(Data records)
------------------------------------------------------------------------
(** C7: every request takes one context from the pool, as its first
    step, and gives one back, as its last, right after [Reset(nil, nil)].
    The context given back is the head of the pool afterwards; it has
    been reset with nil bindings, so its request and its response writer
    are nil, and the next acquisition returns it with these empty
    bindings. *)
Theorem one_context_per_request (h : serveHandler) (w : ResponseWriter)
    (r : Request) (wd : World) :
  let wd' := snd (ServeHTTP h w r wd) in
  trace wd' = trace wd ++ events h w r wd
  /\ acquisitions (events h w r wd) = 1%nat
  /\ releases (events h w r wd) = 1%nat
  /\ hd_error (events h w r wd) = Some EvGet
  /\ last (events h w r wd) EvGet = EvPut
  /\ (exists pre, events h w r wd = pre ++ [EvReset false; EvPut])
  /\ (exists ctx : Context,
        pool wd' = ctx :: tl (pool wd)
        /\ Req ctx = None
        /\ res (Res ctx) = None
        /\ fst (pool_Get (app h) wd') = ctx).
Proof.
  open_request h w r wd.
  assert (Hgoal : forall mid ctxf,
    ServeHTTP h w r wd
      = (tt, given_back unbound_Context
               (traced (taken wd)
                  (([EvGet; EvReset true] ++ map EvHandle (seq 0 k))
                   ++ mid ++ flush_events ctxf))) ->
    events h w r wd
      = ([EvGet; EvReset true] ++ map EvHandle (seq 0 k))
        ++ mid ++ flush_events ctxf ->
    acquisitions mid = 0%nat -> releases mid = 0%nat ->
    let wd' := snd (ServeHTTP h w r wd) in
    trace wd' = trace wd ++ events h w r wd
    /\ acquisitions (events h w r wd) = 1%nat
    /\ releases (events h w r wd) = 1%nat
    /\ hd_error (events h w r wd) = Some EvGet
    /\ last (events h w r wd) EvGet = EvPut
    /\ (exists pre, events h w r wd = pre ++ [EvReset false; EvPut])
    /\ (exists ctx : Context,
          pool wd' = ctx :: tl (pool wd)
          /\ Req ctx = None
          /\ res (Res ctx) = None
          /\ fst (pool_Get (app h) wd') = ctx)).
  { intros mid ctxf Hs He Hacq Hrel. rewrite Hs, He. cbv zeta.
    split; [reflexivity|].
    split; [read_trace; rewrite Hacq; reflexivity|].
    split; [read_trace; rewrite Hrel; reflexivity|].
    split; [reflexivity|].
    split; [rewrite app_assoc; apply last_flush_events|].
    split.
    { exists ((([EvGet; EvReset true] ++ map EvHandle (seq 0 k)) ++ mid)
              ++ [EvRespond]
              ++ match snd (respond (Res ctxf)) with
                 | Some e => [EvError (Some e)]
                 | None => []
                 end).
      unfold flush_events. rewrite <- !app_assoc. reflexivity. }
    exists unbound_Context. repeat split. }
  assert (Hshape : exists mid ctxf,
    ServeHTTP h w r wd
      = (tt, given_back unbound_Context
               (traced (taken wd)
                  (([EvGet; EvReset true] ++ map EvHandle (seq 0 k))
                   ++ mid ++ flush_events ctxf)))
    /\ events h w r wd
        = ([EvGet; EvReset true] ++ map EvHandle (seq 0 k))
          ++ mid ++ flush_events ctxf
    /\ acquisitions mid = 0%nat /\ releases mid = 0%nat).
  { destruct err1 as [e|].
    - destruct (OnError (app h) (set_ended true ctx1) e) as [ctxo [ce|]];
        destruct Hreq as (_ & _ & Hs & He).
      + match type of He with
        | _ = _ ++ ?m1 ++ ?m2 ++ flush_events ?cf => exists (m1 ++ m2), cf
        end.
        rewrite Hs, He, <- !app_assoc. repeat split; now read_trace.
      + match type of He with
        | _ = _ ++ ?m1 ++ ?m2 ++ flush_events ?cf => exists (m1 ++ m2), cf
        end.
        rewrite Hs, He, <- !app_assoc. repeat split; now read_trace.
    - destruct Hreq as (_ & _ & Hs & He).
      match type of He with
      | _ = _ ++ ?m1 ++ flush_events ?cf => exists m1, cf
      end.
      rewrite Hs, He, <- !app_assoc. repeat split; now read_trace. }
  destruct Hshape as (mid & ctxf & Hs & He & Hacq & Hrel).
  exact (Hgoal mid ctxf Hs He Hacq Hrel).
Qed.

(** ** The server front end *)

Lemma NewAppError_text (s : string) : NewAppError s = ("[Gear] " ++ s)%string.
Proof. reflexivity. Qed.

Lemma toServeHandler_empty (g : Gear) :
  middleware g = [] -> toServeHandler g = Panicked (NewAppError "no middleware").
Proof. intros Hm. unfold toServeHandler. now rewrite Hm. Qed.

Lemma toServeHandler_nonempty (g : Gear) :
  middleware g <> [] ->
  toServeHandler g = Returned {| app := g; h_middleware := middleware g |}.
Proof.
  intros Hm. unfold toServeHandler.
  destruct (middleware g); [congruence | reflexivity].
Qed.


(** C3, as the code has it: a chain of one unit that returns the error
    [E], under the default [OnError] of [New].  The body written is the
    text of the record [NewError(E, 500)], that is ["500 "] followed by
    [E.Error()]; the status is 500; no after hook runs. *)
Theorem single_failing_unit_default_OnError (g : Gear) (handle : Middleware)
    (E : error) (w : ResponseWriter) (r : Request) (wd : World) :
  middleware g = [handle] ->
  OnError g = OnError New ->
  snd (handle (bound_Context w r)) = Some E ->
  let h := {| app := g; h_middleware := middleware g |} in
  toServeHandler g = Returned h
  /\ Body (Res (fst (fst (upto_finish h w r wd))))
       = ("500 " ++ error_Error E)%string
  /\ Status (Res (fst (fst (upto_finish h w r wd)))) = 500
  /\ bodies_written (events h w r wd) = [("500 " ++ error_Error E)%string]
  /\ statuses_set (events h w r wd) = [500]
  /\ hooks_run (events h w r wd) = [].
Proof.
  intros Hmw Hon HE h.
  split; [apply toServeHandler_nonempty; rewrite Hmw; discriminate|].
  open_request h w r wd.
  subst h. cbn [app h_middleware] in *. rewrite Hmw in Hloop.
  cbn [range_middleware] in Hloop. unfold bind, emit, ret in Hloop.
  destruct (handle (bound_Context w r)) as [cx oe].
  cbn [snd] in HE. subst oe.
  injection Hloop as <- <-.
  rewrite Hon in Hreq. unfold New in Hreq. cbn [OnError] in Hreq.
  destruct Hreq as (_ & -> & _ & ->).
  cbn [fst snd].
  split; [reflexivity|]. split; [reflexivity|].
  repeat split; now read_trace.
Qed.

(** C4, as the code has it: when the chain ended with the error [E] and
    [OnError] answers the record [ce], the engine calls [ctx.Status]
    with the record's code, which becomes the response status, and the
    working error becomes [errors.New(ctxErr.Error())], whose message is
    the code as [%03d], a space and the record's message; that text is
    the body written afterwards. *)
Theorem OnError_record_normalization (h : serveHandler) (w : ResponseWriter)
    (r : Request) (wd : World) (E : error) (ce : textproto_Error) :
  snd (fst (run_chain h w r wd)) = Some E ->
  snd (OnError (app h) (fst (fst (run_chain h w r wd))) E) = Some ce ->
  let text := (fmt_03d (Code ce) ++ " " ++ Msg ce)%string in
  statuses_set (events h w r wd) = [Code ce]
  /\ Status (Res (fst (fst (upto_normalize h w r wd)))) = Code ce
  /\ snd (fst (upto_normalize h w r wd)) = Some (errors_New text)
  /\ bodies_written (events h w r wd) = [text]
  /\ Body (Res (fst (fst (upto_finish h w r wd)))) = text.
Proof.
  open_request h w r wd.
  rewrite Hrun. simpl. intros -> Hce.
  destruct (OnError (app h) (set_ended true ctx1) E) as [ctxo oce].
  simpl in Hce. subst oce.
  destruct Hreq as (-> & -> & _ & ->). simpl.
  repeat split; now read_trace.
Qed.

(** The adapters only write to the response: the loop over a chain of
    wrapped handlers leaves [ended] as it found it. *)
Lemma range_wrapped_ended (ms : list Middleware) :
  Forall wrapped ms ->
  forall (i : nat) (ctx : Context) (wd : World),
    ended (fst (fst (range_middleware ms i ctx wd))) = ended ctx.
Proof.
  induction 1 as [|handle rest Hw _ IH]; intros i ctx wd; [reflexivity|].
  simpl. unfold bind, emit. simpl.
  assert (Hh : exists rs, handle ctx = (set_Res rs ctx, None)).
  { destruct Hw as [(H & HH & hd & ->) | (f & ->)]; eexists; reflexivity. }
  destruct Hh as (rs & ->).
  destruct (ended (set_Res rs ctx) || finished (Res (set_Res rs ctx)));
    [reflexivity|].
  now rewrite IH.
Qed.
------------------------------------------------------------------------
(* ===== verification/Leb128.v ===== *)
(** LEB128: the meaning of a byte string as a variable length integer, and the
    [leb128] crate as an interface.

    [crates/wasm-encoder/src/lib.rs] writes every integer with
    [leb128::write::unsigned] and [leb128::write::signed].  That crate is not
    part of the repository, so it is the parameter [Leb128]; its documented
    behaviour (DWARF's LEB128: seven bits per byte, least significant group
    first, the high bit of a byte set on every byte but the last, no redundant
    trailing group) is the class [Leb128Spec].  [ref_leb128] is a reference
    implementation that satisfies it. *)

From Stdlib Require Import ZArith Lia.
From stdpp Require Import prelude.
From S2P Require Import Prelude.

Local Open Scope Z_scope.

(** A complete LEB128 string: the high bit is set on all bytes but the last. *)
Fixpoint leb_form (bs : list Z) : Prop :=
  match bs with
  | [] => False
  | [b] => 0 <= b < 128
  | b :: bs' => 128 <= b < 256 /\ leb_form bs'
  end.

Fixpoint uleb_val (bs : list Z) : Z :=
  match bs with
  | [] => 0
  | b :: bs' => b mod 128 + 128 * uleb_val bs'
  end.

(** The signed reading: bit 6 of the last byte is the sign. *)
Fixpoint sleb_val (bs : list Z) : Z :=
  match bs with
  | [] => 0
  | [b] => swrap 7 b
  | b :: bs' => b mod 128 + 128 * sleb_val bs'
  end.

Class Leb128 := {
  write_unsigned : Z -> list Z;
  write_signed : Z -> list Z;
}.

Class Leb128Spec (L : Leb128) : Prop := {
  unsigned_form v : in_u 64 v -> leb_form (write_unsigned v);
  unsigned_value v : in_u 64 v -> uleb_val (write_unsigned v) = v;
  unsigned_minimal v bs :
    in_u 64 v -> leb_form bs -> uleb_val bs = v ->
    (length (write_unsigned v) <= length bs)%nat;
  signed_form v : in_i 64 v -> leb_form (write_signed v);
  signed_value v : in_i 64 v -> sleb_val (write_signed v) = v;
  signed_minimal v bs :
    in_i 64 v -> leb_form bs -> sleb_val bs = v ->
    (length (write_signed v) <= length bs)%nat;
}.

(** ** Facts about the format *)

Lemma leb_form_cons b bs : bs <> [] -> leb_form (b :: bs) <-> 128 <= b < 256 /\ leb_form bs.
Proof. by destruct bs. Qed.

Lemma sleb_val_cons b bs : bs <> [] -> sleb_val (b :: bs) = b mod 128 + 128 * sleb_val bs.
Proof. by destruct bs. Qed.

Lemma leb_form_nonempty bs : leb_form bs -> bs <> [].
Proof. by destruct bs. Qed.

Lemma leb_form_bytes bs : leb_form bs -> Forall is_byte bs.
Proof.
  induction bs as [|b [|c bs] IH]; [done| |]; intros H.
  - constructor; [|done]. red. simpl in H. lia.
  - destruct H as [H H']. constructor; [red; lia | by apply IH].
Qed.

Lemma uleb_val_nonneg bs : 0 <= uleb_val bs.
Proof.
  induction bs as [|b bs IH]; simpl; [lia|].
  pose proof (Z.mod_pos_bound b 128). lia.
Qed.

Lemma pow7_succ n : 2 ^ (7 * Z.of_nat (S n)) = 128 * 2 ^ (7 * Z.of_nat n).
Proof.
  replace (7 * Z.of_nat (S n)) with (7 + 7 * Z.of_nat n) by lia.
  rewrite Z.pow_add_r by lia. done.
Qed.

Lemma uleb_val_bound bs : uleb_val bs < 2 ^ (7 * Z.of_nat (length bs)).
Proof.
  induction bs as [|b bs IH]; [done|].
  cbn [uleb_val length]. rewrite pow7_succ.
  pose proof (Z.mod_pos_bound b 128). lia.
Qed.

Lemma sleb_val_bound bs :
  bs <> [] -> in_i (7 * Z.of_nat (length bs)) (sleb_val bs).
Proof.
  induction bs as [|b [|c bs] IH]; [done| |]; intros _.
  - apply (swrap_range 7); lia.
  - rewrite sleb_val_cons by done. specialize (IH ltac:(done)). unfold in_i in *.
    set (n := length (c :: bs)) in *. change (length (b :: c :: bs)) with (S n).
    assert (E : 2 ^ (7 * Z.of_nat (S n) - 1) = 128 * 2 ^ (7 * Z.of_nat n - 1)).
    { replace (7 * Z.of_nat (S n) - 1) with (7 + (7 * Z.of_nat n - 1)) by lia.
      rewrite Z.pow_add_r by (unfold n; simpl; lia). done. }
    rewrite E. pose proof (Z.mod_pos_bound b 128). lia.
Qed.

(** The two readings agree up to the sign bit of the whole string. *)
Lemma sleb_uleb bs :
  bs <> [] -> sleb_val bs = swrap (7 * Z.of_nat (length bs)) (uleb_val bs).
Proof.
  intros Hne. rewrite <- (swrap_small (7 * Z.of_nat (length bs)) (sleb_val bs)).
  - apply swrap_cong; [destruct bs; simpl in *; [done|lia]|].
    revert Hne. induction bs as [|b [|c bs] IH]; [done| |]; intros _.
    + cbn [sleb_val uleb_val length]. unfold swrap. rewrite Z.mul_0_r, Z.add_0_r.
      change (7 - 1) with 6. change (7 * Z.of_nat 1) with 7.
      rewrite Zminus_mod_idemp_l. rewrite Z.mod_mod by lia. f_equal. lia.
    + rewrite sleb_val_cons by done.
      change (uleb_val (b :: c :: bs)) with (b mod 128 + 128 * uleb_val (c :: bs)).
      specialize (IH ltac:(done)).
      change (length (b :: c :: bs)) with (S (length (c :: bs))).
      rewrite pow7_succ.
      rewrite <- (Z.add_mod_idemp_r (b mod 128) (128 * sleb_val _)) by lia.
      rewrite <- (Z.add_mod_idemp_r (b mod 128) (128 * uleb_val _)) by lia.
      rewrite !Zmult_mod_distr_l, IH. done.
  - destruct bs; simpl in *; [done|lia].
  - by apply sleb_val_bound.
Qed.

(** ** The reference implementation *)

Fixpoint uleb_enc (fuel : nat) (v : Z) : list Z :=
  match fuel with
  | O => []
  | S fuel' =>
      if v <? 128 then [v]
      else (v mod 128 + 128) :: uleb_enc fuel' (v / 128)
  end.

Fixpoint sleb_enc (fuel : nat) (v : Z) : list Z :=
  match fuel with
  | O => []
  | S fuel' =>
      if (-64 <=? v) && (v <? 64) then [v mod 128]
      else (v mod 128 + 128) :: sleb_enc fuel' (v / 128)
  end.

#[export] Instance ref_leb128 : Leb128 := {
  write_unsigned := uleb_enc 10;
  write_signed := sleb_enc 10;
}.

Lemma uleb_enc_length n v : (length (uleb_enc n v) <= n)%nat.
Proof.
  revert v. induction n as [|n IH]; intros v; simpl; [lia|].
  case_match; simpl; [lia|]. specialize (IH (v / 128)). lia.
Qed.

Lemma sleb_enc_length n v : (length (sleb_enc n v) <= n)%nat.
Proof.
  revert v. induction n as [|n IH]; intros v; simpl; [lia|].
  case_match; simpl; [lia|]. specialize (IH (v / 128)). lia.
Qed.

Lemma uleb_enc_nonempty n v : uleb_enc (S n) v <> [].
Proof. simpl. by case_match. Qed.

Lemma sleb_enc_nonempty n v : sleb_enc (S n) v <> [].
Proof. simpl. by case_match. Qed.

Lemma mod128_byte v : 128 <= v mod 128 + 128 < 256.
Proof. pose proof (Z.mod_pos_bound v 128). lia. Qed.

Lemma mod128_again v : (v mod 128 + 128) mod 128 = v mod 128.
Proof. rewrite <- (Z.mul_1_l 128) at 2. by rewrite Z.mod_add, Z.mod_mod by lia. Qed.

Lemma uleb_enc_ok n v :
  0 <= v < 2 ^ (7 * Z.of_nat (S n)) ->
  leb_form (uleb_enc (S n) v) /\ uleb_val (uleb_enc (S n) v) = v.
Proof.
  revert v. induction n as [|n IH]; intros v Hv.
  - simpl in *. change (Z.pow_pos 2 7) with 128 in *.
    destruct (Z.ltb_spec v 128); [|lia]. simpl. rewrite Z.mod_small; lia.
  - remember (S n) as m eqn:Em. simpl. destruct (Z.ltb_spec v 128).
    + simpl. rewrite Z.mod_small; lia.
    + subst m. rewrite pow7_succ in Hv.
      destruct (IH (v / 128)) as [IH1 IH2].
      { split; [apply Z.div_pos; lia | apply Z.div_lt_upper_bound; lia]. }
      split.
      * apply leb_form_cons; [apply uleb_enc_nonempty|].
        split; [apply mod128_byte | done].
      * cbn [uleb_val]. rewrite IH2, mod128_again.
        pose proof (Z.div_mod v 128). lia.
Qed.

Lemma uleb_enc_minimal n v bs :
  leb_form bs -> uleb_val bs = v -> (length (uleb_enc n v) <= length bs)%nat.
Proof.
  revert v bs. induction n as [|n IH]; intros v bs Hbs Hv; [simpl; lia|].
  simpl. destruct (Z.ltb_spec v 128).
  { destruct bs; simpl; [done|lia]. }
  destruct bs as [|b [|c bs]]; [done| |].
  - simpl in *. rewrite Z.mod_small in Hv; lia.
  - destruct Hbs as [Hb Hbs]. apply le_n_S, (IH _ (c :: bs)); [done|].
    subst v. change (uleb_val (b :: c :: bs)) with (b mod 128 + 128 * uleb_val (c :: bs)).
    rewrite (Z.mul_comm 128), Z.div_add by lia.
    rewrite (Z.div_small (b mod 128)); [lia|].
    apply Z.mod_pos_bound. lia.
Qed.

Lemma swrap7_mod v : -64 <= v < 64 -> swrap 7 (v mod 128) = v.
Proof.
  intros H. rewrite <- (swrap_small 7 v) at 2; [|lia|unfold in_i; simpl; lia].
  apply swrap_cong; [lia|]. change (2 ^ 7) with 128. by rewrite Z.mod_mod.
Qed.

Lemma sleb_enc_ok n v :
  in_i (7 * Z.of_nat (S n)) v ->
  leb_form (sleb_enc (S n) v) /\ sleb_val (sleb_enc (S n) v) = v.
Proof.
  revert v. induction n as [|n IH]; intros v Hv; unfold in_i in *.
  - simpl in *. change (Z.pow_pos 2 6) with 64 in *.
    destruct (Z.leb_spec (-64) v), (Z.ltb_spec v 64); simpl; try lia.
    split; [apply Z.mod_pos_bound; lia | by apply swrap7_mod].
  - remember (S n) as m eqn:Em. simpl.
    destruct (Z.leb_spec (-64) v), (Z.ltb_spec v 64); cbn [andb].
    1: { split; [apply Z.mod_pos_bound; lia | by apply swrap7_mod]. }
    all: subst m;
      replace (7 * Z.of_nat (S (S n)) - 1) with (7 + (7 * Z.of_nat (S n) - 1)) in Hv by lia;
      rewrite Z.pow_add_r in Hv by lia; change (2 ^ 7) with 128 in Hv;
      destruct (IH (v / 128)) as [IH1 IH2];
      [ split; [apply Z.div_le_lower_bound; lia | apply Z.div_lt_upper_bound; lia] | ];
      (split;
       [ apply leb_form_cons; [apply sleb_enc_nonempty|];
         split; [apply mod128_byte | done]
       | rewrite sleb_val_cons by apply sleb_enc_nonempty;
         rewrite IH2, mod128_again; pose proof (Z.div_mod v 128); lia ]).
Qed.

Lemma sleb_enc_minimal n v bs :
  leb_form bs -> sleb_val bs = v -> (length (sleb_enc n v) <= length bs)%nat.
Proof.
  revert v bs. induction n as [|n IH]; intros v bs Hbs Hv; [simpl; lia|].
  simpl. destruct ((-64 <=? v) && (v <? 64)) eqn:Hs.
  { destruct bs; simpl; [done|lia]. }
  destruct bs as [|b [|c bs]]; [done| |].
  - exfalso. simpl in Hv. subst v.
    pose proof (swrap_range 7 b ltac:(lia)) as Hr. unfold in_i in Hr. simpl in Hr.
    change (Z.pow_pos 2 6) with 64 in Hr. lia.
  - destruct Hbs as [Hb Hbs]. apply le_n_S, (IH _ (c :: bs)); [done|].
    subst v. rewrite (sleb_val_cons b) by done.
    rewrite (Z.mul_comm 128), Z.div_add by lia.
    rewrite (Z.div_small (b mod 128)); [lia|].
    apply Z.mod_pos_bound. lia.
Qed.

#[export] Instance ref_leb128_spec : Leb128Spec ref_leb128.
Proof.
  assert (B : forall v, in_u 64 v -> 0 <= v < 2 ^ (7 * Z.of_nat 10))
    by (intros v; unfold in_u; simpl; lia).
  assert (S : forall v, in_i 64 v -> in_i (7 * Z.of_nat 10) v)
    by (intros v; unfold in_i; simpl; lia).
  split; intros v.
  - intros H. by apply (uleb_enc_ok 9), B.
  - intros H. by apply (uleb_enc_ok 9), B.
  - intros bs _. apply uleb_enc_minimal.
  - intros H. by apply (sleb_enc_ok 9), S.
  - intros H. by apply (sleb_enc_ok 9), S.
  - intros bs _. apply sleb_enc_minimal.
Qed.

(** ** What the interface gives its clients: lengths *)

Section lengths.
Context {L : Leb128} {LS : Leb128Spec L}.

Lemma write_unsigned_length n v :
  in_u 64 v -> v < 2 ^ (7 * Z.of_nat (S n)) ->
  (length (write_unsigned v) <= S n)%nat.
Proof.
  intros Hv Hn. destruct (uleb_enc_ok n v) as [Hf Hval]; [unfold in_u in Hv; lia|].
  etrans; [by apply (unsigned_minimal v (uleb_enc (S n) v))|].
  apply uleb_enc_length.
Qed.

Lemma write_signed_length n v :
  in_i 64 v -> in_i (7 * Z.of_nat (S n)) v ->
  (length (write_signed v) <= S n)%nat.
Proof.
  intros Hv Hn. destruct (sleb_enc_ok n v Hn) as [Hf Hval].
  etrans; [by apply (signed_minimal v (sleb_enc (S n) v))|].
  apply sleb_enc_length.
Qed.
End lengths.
------------------------------------------------------------------------
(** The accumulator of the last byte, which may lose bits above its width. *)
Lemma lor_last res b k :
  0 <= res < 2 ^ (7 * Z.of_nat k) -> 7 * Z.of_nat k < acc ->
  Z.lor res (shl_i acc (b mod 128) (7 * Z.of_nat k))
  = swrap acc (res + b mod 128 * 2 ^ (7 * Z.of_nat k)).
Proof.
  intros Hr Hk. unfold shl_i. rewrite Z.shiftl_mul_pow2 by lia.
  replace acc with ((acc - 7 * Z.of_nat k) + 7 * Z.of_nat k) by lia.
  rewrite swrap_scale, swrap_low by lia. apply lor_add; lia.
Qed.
------------------------------------------------------------------------
**Instructions to follow:** Which lines of the data contain the string "interface"? Copy each one.

**Written response:**
    [leb128] crate as an interface.
(** ** What the interface gives its clients: lengths *)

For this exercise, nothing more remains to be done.